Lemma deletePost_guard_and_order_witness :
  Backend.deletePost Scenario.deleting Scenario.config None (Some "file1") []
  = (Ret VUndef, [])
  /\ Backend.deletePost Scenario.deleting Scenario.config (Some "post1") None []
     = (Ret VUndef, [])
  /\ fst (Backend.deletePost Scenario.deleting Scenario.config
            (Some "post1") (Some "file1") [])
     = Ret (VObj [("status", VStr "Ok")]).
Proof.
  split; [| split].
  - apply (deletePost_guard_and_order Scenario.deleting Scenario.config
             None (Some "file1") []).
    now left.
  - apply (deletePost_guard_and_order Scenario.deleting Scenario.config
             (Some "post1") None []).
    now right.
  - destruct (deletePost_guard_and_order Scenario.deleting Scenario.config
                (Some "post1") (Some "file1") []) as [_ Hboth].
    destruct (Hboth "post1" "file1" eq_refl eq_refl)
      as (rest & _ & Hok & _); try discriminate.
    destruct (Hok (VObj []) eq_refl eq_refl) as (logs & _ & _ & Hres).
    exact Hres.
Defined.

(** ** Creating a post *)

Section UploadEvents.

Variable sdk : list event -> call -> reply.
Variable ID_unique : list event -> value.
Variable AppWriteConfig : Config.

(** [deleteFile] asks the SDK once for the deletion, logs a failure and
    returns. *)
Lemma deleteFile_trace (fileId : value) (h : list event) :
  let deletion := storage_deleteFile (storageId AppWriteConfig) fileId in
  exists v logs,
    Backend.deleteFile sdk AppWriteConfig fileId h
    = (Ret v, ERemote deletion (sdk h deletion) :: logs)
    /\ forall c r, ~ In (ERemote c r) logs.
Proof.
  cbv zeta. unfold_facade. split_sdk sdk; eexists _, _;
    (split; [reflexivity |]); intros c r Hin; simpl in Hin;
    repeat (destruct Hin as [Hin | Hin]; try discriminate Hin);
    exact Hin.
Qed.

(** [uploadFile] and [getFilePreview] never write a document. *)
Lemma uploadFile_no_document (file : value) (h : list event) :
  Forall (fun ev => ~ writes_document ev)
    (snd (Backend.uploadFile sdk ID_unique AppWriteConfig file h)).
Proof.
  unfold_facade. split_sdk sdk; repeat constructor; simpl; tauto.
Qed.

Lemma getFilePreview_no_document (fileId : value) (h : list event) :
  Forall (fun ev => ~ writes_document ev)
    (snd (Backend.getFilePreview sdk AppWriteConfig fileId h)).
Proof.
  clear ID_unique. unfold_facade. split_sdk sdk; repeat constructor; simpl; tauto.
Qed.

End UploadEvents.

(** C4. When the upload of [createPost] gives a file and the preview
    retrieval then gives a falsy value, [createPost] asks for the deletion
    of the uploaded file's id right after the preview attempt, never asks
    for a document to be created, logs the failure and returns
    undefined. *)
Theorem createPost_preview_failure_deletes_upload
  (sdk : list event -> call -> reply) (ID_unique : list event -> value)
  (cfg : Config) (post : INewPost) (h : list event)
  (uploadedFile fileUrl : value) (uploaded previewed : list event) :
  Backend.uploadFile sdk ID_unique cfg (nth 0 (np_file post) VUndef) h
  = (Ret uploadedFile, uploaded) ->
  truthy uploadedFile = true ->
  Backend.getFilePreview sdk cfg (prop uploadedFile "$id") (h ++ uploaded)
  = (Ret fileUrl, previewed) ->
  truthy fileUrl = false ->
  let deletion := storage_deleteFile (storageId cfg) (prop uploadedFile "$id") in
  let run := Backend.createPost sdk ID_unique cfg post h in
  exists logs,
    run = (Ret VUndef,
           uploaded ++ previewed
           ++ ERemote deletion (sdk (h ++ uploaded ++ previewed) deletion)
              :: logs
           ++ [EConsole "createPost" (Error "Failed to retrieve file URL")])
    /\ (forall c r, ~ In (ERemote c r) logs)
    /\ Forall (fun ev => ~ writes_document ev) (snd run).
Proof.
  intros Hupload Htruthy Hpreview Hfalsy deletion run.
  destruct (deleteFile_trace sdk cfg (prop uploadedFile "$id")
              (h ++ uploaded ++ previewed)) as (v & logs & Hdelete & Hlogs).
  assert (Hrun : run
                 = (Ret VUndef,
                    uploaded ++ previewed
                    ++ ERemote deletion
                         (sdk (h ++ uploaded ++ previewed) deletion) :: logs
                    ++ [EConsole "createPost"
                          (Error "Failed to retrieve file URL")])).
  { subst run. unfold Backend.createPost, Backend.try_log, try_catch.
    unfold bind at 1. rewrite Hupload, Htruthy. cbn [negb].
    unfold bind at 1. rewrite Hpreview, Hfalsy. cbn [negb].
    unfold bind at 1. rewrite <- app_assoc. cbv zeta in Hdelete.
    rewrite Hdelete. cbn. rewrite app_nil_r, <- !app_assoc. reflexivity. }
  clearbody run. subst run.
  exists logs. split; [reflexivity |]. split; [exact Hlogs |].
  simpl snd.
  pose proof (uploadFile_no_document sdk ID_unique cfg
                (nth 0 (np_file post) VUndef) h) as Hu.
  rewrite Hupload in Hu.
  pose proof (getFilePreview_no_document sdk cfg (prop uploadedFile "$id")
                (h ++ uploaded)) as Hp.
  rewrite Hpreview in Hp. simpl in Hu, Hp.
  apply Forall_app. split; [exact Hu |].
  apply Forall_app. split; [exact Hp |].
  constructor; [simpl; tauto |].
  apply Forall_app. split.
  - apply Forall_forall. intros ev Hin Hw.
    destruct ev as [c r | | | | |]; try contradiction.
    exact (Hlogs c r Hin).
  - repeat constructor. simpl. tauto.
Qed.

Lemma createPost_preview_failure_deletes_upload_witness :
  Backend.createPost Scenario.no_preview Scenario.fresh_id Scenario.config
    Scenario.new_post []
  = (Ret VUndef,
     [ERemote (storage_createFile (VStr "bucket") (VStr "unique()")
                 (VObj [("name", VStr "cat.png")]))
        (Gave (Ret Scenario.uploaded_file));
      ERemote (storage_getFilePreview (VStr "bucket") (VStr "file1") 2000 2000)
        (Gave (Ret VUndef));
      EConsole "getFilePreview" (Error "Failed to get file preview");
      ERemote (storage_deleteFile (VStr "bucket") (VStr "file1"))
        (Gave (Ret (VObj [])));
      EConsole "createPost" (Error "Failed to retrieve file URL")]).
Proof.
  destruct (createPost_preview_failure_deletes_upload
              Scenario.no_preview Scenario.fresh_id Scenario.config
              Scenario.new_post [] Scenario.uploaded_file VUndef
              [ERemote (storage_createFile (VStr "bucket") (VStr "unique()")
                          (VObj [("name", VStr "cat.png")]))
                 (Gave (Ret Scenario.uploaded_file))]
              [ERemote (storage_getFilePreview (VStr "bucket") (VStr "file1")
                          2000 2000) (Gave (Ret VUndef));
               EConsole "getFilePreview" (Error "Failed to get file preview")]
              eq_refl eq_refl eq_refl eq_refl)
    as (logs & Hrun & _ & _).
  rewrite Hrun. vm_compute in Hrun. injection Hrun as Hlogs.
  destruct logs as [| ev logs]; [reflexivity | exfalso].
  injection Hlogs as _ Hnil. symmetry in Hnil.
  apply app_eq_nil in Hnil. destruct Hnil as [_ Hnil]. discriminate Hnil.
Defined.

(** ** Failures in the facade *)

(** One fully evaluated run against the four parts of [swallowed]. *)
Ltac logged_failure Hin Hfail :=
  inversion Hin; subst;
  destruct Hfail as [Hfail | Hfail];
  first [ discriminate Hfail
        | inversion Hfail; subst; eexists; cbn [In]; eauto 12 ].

---

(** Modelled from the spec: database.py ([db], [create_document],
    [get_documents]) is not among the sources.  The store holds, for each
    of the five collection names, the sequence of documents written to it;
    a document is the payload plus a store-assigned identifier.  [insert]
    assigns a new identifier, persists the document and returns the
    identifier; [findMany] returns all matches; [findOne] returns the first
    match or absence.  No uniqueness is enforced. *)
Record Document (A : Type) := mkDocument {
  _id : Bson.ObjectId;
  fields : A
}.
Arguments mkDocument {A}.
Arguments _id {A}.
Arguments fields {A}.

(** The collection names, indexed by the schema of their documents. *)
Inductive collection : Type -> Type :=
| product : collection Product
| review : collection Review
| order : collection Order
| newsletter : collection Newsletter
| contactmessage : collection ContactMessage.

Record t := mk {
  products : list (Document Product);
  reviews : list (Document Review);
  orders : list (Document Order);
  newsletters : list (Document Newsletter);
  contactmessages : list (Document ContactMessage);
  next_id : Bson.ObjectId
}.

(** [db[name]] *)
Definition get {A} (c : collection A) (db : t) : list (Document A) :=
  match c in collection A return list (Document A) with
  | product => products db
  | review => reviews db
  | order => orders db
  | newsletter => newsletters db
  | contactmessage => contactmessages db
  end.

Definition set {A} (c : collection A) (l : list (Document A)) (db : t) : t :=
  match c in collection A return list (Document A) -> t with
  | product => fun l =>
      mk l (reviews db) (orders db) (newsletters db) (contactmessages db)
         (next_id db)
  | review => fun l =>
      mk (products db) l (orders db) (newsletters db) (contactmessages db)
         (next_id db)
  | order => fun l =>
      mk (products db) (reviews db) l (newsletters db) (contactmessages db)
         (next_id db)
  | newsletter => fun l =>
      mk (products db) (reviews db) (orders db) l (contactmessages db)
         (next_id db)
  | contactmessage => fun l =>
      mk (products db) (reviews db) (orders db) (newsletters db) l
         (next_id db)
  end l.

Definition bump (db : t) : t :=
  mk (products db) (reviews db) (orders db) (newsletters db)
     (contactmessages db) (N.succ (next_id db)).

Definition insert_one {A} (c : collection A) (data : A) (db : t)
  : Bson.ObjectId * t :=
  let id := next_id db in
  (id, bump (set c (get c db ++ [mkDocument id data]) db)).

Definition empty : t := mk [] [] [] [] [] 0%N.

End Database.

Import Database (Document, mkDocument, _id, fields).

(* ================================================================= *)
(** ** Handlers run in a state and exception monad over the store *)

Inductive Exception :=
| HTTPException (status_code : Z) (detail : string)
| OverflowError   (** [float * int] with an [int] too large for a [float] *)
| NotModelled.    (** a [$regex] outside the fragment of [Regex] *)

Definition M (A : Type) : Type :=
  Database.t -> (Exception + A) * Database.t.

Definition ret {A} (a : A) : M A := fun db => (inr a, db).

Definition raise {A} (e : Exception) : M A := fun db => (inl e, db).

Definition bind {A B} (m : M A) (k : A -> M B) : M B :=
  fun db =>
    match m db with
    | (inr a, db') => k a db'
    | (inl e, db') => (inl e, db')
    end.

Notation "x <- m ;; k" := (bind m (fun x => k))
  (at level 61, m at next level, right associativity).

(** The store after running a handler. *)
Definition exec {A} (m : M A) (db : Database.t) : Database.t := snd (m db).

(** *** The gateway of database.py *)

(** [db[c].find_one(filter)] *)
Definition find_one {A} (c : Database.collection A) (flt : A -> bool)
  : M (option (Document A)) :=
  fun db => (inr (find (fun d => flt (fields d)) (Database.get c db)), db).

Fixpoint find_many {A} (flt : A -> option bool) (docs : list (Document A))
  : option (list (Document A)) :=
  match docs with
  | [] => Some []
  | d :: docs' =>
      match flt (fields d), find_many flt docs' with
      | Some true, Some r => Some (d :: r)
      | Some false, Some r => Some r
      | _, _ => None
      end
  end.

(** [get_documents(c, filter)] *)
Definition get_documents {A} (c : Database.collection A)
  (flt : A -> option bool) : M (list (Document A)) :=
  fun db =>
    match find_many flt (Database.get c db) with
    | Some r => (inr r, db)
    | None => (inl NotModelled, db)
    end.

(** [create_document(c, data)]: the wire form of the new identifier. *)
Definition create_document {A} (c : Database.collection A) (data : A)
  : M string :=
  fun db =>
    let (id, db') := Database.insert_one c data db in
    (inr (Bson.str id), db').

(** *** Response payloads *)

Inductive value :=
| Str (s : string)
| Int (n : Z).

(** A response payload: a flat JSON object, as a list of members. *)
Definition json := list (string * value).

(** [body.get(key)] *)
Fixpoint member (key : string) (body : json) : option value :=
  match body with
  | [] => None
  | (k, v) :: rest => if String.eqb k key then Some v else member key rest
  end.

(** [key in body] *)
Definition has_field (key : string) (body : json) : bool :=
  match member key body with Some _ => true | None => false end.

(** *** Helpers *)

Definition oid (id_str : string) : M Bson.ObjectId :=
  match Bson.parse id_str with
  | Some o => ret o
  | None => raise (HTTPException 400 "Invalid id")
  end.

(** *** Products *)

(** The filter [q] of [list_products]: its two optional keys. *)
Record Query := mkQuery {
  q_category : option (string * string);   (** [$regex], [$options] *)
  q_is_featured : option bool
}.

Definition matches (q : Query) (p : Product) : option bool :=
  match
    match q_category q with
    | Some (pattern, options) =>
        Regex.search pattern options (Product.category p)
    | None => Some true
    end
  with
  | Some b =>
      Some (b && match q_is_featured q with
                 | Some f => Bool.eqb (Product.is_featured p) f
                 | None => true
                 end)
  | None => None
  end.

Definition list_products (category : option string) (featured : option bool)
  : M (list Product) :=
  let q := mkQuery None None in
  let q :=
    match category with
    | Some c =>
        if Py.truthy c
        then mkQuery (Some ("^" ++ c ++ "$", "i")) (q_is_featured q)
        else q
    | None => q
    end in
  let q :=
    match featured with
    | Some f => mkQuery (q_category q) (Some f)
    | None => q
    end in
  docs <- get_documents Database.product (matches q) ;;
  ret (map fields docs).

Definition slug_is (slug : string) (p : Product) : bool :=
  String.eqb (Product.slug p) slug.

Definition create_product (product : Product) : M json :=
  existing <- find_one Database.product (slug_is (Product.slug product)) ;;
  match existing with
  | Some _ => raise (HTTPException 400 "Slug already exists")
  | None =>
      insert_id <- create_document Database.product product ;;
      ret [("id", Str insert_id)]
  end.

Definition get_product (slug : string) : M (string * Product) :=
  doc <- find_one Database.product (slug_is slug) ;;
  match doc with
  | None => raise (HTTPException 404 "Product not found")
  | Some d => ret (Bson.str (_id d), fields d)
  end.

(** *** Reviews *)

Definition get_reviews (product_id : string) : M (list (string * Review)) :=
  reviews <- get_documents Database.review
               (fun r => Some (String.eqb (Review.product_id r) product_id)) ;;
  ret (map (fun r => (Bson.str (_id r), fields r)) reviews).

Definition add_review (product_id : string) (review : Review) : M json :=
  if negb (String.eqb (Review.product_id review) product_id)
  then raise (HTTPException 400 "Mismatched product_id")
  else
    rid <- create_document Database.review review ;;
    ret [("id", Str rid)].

#### [What needs to be done]
Retype exactly the lines of the data above that fall between the line with "match doc with" and the line with "if negb (String.eqb", inclusive, and add nothing.

#### [Answer below]
  match doc with
  | None => raise (HTTPException 404 "Product not found")
  | Some d => ret (Bson.str (_id d), fields d)
  end.

(** *** Reviews *)

Definition get_reviews (product_id : string) : M (list (string * Review)) :=
  reviews <- get_documents Database.review
               (fun r => Some (String.eqb (Review.product_id r) product_id)) ;;
  ret (map (fun r => (Bson.str (_id r), fields r)) reviews).

Definition add_review (product_id : string) (review : Review) : M json :=
  if negb (String.eqb (Review.product_id review) product_id)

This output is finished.